Of all the lines in the entries below, give again exactly those starting at the line containing "matches nothing *)" and ending at the line containing "Fixpoint nullable (atBegin", both ends included, and no others.

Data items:
----

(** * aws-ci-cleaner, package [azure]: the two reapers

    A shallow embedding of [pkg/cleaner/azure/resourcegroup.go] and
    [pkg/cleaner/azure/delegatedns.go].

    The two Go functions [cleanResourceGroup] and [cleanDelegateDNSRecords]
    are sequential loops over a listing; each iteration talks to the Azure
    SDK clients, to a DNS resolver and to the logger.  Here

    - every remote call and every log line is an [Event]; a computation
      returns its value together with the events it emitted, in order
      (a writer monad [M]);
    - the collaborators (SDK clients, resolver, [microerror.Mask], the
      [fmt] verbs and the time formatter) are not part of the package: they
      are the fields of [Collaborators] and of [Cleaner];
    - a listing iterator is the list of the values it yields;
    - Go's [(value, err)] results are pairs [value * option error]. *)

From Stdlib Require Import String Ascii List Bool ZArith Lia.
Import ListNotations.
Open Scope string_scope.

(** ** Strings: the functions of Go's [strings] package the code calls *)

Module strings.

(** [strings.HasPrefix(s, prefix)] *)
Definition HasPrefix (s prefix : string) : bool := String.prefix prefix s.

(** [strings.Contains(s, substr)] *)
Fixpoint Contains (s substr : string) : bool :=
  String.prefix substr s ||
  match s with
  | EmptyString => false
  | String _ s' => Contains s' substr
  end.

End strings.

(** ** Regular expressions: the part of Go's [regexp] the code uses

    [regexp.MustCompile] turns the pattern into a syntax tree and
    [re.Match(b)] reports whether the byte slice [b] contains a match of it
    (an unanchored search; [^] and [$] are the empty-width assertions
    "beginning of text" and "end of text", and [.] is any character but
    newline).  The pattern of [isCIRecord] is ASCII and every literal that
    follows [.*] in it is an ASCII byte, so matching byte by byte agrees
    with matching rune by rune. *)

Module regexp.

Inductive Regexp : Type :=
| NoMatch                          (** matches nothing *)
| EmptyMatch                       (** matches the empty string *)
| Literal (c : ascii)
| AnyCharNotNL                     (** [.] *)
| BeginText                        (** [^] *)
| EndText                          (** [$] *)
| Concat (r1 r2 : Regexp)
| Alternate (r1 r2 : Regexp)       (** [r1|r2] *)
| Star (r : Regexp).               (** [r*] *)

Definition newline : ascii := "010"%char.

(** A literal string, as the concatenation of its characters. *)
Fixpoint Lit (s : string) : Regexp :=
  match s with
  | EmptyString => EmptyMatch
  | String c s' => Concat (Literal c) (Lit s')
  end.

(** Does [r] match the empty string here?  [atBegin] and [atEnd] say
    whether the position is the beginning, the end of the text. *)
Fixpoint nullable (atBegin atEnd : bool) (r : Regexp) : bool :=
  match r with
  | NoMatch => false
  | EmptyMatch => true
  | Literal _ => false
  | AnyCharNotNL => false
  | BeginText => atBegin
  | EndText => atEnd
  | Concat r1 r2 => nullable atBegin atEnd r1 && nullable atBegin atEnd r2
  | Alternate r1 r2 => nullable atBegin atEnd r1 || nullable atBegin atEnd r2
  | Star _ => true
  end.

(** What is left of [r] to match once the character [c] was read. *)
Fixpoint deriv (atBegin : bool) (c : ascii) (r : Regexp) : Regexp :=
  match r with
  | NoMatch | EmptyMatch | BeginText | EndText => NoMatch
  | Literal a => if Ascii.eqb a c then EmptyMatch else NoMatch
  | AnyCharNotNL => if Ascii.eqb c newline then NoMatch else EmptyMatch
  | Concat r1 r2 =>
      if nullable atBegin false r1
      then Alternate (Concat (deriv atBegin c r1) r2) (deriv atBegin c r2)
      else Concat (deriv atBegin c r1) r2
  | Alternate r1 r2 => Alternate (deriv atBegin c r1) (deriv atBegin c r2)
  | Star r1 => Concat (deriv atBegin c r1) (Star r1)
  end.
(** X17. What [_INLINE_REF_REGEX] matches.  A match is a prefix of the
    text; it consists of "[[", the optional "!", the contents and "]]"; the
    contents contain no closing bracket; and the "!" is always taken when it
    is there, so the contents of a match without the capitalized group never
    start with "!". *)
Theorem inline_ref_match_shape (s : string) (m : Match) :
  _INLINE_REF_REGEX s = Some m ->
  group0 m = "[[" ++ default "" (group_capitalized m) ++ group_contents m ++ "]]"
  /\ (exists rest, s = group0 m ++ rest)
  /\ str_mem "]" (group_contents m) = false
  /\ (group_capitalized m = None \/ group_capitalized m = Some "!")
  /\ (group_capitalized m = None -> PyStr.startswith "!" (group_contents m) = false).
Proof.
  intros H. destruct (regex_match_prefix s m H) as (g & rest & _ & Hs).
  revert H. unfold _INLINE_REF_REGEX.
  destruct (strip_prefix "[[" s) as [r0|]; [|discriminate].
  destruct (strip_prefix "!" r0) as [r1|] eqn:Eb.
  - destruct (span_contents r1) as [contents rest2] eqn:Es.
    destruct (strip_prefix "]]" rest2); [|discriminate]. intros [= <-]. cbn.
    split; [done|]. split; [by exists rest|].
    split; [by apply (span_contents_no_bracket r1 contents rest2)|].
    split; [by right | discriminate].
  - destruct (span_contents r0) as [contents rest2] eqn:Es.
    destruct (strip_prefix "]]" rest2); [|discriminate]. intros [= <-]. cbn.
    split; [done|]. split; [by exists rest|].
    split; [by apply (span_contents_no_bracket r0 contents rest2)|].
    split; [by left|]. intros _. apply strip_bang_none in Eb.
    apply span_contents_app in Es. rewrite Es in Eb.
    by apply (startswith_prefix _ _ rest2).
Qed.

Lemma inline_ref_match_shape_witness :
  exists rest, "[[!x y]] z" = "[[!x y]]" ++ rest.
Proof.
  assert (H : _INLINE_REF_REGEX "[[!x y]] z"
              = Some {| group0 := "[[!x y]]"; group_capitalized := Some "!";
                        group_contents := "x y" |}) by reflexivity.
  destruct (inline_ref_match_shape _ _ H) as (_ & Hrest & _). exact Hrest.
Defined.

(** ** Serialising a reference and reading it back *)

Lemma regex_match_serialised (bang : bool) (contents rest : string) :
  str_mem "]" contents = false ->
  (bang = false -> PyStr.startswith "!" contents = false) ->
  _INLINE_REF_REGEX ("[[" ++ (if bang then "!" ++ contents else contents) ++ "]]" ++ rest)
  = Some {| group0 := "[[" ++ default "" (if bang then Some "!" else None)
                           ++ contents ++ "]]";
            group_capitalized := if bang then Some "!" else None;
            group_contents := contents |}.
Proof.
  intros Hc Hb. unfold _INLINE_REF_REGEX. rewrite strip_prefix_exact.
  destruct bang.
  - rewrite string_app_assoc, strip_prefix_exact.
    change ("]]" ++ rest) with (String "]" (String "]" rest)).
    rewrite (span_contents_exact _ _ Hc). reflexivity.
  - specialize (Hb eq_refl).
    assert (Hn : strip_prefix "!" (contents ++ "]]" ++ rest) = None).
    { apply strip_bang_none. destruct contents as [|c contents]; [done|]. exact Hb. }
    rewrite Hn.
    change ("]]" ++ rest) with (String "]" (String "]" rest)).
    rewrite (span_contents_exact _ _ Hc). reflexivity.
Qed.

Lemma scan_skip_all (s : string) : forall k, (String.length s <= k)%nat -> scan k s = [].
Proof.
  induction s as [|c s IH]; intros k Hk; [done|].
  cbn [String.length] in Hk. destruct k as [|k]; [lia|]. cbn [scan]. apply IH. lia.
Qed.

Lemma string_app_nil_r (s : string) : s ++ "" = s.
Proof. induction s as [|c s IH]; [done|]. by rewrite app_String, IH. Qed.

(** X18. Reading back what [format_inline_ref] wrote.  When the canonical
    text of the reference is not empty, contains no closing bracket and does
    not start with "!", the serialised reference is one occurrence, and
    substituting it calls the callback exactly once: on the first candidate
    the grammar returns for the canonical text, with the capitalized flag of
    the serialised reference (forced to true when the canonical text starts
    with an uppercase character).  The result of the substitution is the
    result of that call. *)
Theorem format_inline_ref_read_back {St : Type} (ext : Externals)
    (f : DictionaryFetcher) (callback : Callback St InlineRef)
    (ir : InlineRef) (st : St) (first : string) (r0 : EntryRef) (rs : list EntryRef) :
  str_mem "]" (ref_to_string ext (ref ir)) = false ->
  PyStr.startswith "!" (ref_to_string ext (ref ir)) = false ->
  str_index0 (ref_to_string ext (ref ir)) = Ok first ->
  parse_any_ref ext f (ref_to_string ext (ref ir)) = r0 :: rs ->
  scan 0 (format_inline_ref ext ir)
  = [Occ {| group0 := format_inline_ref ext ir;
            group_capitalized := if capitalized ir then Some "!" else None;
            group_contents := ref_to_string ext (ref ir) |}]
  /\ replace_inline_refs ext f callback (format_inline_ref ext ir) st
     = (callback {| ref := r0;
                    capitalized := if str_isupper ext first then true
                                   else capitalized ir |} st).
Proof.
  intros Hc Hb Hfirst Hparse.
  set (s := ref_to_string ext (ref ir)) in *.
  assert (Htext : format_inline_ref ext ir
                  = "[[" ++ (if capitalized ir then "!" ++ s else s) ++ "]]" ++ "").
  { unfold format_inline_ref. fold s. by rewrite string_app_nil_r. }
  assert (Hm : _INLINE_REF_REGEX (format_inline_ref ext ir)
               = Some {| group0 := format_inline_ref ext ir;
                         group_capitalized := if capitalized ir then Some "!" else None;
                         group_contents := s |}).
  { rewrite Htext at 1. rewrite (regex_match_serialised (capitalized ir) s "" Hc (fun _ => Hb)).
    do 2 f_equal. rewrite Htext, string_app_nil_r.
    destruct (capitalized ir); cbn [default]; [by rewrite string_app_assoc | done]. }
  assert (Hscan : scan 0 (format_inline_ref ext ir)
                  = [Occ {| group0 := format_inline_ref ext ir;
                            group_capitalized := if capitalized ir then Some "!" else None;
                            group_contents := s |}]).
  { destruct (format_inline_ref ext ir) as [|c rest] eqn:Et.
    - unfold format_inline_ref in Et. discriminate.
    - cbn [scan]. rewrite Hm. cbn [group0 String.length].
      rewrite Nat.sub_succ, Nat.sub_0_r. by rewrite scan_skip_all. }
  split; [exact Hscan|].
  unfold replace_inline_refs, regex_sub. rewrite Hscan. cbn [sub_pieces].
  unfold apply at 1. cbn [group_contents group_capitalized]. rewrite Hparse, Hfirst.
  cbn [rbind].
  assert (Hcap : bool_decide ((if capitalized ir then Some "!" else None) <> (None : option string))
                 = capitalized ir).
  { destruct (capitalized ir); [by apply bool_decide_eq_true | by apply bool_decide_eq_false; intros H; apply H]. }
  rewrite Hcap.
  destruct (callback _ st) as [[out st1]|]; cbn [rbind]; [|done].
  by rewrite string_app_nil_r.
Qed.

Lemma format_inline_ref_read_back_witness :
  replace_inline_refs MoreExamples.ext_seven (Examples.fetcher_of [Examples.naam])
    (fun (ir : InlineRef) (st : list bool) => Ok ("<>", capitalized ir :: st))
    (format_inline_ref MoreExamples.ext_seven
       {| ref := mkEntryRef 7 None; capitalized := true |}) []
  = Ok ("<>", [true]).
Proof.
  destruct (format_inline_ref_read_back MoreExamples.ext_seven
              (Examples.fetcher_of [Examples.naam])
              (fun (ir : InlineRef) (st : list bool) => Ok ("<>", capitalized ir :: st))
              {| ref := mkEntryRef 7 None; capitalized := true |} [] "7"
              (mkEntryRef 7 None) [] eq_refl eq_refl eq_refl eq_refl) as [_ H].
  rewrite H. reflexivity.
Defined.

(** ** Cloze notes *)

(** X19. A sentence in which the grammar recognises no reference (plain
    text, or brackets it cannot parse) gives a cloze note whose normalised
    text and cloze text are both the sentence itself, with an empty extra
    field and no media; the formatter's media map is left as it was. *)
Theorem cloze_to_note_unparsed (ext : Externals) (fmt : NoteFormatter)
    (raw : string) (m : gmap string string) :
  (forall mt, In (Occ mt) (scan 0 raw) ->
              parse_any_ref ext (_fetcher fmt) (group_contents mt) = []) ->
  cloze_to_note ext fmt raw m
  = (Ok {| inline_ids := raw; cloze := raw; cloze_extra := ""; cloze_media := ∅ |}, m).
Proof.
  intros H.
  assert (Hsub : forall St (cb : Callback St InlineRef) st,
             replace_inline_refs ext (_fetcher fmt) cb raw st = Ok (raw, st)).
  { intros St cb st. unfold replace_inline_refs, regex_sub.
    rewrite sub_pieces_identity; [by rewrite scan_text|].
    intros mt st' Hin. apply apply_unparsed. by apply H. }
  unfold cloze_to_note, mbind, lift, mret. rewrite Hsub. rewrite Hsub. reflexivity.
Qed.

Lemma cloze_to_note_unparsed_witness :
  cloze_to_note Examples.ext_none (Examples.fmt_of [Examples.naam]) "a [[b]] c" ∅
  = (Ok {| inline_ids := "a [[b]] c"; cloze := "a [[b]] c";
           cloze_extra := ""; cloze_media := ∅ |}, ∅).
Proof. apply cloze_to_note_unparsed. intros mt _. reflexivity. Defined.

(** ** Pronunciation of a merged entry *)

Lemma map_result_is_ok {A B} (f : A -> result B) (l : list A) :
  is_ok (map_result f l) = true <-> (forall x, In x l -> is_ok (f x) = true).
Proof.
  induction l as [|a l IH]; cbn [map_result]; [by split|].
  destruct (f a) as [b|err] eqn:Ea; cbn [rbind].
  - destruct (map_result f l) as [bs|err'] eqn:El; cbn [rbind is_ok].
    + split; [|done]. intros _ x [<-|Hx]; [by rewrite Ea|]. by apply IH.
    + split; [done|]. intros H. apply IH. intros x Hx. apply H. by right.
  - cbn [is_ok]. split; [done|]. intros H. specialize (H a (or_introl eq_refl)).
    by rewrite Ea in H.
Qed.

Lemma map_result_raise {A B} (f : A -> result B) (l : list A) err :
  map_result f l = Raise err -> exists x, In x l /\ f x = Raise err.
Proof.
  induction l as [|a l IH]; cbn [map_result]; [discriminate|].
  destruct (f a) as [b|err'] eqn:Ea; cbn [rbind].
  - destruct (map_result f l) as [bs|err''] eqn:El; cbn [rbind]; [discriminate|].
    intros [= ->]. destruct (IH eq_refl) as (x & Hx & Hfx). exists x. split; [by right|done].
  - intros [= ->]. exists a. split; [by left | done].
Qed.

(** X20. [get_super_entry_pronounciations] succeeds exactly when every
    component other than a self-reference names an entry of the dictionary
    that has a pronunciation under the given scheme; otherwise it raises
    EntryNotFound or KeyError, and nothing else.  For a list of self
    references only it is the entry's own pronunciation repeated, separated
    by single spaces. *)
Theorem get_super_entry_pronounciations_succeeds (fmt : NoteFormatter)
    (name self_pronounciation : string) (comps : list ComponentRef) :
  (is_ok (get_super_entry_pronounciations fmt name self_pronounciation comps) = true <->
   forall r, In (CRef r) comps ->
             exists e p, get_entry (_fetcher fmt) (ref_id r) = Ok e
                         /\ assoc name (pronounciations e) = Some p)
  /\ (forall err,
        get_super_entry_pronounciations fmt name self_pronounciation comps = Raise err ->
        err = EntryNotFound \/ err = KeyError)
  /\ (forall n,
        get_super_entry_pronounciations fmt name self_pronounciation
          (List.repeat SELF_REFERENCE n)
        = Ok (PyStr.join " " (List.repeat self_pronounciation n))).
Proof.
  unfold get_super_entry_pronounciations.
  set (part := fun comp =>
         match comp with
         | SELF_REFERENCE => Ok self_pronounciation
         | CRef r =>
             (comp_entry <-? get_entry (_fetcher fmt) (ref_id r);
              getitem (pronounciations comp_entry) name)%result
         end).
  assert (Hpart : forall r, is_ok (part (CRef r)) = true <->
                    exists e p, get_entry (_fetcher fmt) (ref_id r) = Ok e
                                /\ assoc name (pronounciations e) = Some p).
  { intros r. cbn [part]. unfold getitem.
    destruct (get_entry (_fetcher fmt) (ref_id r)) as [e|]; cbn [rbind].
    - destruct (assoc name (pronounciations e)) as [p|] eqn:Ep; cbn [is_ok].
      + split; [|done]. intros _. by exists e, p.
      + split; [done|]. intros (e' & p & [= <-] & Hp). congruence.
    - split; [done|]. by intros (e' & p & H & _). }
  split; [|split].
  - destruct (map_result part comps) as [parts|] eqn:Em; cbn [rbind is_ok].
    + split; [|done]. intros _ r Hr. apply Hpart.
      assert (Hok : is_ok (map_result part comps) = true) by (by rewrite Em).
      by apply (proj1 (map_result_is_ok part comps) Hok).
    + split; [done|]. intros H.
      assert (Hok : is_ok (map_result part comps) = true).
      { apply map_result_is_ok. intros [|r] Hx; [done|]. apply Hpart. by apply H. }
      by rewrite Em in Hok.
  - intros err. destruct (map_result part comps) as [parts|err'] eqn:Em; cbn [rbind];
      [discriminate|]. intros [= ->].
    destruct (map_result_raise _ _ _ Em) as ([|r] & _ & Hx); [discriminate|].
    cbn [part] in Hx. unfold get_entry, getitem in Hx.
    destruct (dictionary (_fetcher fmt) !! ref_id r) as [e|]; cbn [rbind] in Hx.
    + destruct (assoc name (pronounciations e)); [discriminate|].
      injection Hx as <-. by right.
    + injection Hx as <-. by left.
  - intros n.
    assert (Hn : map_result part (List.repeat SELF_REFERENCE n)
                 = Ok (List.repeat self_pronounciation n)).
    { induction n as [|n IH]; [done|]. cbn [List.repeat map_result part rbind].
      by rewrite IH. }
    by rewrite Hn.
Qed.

----

Solution for this exercise
| NoMatch                          (** matches nothing *)
| EmptyMatch                       (** matches the empty string *)
| Literal (c : ascii)
| AnyCharNotNL                     (** [.] *)
| BeginText                        (** [^] *)
| EndText                          (** [$] *)
| Concat (r1 r2 : Regexp)
| Alternate (r1 r2 : Regexp)       (** [r1|r2] *)
| Star (r : Regexp).               (** [r*] *)

Definition newline : ascii := "010"%char.

(** A literal string, as the concatenation of its characters. *)
Fixpoint Lit (s : string) : Regexp :=
  match s with
  | EmptyString => EmptyMatch
  | String c s' => Concat (Literal c) (Lit s')
  end.

(** Does [r] match the empty string here?  [atBegin] and [atEnd] say
    whether the position is the beginning, the end of the text. *)
Fixpoint nullable (atBegin atEnd : bool) (r : Regexp) : bool :=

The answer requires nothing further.